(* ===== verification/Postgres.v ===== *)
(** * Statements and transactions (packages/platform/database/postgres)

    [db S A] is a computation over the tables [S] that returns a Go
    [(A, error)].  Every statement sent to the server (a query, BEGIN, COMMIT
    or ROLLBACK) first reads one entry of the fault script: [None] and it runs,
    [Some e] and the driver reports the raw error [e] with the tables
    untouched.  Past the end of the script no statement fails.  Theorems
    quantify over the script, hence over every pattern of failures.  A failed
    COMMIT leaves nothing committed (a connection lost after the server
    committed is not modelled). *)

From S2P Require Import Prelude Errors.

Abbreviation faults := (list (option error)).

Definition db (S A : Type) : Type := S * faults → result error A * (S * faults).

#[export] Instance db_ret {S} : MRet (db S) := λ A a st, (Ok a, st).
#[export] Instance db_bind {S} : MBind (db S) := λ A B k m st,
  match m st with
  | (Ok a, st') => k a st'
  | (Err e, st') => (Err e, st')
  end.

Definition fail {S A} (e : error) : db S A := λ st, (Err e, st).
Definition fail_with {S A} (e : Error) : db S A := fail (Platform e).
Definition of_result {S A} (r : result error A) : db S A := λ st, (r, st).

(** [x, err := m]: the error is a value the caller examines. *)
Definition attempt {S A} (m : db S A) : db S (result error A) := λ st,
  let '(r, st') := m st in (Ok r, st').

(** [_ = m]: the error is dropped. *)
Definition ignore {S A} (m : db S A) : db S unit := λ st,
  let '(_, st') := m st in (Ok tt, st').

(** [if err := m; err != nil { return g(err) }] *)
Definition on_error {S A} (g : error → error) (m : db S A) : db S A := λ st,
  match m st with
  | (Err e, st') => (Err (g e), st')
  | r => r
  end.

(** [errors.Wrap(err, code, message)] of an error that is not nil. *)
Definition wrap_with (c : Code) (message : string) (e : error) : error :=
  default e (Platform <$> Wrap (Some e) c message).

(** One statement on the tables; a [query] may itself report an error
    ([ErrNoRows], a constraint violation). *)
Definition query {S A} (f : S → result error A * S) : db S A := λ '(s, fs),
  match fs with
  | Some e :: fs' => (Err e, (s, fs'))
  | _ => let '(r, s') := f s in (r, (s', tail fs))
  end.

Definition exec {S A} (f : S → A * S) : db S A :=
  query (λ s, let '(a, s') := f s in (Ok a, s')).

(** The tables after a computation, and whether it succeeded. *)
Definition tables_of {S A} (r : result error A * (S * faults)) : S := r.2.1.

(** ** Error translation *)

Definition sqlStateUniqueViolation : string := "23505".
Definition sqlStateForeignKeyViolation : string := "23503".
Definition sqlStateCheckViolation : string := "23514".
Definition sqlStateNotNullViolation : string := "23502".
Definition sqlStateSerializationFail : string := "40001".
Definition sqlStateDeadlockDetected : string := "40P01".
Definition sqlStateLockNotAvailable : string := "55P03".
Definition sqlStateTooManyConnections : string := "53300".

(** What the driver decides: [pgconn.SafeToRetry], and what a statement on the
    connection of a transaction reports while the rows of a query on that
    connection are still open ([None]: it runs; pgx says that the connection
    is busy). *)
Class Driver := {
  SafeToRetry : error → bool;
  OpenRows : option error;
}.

--*--

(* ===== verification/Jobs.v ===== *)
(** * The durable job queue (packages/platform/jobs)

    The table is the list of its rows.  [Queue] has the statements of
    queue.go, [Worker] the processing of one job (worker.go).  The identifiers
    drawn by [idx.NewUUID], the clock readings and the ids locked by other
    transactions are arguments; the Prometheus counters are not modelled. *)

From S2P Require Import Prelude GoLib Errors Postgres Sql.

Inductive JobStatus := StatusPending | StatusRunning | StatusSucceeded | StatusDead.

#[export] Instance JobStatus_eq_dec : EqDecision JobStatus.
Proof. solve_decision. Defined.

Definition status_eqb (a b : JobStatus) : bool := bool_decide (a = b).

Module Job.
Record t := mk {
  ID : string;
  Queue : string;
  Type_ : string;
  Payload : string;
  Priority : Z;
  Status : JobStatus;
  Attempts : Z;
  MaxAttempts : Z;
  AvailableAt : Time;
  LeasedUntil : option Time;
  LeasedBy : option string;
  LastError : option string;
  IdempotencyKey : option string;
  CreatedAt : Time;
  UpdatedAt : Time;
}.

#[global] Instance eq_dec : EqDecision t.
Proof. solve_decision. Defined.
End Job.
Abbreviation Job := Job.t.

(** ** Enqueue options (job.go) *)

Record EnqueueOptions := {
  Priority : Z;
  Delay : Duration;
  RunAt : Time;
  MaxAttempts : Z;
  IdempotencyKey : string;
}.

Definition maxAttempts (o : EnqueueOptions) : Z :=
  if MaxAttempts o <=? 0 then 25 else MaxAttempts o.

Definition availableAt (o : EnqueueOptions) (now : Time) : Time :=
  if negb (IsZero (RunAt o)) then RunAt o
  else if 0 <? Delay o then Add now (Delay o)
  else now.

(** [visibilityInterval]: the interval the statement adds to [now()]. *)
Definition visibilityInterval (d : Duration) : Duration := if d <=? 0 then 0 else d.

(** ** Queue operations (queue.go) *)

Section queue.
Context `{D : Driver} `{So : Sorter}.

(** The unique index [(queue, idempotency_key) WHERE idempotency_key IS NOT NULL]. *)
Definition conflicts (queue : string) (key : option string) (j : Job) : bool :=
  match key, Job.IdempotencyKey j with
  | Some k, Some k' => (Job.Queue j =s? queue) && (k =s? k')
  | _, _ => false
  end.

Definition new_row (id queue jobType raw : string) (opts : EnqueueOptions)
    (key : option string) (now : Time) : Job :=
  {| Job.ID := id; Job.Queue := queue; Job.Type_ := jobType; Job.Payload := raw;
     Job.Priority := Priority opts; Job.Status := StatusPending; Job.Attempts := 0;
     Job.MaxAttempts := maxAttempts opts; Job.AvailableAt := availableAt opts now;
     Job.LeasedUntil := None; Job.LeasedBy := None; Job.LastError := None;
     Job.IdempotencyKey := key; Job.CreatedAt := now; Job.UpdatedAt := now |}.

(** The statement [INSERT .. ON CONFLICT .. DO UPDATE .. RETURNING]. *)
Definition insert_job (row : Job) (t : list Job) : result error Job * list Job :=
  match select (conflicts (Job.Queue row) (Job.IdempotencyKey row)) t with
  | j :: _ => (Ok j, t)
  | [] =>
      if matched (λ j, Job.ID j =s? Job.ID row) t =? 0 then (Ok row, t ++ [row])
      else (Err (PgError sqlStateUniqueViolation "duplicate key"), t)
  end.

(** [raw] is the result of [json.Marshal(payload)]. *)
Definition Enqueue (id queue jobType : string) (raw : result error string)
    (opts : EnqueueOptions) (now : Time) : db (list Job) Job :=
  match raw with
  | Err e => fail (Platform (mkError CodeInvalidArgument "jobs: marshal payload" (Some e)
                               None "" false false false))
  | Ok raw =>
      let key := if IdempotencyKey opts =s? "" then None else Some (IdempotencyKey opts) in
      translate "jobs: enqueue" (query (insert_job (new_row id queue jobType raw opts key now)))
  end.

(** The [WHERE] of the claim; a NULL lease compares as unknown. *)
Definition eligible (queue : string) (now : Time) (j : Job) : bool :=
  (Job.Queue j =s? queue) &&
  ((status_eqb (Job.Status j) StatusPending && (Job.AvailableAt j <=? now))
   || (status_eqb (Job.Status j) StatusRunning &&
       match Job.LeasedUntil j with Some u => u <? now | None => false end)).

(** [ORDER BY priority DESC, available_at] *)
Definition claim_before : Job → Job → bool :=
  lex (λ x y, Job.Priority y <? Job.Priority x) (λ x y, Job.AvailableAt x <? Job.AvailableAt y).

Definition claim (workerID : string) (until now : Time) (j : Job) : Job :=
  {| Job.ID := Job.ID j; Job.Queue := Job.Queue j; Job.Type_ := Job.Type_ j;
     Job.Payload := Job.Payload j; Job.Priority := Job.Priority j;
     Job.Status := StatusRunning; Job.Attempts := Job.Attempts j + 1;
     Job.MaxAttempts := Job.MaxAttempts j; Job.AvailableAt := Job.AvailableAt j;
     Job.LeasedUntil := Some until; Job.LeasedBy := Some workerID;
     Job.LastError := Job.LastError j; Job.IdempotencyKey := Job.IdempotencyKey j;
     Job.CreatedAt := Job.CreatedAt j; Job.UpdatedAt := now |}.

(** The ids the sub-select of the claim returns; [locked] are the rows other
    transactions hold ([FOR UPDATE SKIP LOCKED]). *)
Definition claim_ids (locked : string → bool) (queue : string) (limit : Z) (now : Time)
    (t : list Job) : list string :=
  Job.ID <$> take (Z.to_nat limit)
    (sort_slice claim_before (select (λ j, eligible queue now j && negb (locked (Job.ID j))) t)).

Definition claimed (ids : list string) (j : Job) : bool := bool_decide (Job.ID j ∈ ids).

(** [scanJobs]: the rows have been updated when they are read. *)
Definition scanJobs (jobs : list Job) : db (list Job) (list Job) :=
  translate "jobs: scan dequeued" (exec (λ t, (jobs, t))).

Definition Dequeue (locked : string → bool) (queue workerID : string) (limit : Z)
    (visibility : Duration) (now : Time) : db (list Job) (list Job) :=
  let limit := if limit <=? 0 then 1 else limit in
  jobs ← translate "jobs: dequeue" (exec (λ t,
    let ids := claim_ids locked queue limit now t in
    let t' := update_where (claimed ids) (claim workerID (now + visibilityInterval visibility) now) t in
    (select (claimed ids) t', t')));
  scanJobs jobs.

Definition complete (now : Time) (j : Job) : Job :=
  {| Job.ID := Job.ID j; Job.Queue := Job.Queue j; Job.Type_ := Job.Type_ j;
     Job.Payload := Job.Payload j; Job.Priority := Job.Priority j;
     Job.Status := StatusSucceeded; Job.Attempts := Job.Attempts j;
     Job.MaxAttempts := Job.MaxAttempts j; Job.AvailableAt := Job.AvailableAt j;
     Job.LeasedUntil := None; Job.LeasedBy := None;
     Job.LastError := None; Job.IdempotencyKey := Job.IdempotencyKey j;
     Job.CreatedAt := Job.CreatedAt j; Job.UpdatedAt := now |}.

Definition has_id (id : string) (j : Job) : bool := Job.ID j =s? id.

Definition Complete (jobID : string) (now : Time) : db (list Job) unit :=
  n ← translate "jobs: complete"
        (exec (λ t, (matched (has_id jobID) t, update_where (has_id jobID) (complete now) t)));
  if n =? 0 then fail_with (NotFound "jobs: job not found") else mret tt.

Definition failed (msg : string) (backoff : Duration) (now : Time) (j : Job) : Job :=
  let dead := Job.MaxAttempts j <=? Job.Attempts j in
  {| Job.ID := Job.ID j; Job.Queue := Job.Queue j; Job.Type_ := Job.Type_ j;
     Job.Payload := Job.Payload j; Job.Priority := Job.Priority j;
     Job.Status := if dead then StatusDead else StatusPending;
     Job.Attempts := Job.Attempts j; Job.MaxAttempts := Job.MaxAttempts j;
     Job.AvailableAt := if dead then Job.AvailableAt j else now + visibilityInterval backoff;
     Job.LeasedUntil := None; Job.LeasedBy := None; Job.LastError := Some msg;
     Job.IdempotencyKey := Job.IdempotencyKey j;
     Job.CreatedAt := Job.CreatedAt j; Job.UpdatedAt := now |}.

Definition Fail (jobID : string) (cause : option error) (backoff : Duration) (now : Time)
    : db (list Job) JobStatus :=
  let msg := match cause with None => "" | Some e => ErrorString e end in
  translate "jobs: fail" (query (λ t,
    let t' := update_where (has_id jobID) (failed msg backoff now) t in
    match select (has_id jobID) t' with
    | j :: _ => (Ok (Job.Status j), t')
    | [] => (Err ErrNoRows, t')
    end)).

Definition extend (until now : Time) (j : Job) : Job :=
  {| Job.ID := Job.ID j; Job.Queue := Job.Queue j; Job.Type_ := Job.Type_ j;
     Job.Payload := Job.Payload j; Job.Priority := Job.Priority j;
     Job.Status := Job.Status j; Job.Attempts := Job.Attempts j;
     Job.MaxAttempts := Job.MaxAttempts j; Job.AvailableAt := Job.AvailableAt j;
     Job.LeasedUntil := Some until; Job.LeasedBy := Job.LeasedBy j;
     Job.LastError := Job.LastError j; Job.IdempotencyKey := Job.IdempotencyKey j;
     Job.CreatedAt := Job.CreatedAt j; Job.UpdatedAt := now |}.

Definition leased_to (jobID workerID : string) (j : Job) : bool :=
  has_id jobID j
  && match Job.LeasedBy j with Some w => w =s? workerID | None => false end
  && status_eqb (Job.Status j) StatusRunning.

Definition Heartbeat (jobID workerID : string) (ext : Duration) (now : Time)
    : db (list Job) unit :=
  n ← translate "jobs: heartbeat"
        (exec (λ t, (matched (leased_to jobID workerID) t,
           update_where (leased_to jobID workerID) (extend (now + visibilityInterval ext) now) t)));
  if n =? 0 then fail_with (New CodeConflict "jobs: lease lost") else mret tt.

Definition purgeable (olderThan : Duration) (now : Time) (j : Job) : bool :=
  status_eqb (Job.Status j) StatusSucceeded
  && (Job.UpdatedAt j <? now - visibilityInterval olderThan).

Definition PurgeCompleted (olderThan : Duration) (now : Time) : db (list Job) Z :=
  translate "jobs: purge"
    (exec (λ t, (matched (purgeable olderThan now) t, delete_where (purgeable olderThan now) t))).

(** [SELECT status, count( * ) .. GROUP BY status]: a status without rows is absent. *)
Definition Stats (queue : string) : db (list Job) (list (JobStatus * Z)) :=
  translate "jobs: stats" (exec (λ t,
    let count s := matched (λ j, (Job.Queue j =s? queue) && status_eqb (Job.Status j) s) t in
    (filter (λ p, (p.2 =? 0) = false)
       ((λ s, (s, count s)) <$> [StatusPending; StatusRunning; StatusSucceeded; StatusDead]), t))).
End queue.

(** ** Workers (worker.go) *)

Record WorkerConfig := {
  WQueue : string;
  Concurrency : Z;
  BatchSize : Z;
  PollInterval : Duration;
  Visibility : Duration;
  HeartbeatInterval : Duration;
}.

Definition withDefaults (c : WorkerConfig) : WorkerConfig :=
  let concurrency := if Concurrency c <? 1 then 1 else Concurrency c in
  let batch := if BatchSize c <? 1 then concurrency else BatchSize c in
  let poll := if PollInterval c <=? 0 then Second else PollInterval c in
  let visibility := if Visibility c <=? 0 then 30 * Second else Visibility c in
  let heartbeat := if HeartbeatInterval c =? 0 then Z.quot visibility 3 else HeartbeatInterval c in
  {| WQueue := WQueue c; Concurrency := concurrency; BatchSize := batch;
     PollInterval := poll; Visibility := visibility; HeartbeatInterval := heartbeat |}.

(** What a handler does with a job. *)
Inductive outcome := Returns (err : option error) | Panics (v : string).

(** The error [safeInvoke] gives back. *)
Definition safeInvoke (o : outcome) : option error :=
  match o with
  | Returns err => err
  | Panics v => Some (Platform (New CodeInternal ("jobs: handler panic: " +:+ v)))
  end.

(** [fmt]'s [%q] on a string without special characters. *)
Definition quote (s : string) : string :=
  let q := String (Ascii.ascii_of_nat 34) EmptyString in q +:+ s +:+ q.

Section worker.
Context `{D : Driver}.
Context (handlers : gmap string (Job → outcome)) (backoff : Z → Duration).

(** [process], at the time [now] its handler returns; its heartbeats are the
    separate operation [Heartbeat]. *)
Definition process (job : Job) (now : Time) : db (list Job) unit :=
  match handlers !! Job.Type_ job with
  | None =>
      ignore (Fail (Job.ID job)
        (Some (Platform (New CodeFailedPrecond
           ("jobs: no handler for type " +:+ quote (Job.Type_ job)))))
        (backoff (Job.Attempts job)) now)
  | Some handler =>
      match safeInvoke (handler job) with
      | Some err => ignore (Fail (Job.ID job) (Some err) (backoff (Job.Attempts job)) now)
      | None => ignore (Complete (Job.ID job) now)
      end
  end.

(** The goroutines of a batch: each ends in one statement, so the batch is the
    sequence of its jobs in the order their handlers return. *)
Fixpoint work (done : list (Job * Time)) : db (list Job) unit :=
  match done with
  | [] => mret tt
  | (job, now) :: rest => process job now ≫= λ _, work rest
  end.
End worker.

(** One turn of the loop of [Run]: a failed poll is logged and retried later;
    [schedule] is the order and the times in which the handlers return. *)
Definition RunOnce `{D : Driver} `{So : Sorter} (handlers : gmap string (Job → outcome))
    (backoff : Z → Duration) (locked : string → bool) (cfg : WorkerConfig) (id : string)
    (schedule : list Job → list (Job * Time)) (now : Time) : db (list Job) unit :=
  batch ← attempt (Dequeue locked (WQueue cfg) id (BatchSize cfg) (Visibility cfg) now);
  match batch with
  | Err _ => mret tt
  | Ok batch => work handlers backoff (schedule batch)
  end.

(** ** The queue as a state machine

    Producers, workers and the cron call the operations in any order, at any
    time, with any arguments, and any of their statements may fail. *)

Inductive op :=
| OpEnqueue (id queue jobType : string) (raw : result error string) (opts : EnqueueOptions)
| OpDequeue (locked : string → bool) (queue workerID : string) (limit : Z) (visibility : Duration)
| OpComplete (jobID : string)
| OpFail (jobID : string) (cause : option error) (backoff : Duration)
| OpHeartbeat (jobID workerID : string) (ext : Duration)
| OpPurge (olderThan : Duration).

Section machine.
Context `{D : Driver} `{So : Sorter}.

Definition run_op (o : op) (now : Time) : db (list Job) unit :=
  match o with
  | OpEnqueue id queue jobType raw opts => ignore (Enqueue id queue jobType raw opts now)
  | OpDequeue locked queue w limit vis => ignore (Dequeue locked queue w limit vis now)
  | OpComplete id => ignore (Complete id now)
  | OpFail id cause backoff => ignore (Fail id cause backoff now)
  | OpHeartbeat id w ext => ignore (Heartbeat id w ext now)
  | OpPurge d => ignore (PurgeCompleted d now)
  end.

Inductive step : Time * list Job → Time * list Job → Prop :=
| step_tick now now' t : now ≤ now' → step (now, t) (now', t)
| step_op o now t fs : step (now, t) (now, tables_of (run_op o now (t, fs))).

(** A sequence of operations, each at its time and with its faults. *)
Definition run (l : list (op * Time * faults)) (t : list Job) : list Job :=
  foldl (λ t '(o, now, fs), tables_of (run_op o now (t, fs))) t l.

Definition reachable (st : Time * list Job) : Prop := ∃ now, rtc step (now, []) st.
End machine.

--*--

● Action item: Lines with "StatusSucceeded" in the listing above: count them and give the total, nothing else.

● Problem solution: 4